BEGIN Information provided

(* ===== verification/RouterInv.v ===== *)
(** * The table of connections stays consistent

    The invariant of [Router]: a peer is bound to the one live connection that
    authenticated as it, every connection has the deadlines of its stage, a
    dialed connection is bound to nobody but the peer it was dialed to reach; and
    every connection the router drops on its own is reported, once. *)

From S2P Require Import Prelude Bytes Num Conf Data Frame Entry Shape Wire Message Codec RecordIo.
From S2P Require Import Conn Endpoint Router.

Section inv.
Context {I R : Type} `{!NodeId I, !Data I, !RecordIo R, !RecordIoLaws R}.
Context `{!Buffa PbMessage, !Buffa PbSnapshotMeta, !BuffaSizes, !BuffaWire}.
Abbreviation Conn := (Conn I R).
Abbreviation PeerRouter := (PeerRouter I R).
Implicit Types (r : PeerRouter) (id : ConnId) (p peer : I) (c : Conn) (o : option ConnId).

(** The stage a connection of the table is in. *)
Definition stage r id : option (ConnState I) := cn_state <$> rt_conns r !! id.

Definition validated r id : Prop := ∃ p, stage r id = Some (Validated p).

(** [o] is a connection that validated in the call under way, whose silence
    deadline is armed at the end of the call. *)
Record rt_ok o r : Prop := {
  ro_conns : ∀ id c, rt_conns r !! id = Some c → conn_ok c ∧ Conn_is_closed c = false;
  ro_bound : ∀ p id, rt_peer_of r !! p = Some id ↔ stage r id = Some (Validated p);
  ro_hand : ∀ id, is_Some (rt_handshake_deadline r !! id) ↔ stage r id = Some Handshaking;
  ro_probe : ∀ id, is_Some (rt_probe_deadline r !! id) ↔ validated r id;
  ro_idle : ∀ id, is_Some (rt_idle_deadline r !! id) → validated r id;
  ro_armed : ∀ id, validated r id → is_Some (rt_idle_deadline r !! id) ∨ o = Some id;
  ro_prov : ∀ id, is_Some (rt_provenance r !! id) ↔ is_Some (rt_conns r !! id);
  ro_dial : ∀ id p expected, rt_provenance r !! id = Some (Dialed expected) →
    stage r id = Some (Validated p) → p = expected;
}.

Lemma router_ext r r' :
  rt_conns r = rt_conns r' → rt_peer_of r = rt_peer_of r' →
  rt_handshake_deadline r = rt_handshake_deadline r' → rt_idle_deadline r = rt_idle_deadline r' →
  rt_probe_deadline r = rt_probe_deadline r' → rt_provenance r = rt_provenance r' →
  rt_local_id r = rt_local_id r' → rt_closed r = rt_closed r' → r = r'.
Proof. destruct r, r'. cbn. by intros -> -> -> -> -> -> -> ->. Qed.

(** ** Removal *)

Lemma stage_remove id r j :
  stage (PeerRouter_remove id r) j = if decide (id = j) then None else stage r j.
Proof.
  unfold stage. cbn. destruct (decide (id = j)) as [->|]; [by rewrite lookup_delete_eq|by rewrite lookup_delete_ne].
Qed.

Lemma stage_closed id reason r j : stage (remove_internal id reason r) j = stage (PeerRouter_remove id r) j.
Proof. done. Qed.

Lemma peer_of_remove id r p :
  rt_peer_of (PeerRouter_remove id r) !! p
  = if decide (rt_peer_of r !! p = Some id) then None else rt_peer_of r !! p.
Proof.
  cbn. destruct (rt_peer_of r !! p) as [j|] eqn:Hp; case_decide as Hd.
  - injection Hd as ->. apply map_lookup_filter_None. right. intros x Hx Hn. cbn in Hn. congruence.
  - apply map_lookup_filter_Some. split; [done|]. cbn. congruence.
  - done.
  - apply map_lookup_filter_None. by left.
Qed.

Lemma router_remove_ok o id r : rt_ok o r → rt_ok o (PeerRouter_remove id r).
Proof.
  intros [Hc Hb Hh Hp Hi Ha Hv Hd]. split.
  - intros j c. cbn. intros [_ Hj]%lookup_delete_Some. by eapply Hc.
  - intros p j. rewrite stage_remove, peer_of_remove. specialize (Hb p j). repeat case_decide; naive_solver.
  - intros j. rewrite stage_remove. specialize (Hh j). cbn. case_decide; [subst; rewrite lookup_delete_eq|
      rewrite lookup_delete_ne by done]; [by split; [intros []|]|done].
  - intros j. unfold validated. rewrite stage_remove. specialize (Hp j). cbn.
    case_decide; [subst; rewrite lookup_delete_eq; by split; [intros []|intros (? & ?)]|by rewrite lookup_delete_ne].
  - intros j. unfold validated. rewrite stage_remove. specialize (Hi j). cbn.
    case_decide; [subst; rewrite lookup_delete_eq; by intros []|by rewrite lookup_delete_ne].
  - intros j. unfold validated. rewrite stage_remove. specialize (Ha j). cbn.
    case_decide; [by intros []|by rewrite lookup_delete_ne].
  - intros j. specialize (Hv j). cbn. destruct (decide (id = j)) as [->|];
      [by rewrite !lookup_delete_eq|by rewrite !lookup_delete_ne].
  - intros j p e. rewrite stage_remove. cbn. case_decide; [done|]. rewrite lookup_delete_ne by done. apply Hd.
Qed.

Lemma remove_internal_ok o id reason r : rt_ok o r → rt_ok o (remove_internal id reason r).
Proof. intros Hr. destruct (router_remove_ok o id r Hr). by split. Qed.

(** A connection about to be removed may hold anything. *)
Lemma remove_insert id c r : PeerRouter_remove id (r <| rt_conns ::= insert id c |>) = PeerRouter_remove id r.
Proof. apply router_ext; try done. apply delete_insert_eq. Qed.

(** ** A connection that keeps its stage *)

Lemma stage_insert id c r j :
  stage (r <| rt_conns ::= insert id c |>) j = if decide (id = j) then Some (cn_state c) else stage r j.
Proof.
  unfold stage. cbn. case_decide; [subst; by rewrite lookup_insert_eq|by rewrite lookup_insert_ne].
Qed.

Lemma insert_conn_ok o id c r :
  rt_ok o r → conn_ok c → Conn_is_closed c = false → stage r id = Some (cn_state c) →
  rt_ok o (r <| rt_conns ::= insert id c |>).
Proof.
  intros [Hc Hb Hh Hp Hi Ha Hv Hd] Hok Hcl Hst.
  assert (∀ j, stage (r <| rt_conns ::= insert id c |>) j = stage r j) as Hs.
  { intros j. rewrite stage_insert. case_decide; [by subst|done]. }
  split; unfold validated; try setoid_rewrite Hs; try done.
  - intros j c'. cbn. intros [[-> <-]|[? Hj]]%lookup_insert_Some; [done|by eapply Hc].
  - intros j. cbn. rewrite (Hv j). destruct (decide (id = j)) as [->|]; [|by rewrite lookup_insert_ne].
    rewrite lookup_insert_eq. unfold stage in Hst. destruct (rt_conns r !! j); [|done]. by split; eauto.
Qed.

END Information provided

What you have to do: This exercise requires the number of lines in the entries holding the word "false", written alone.

Response area: 2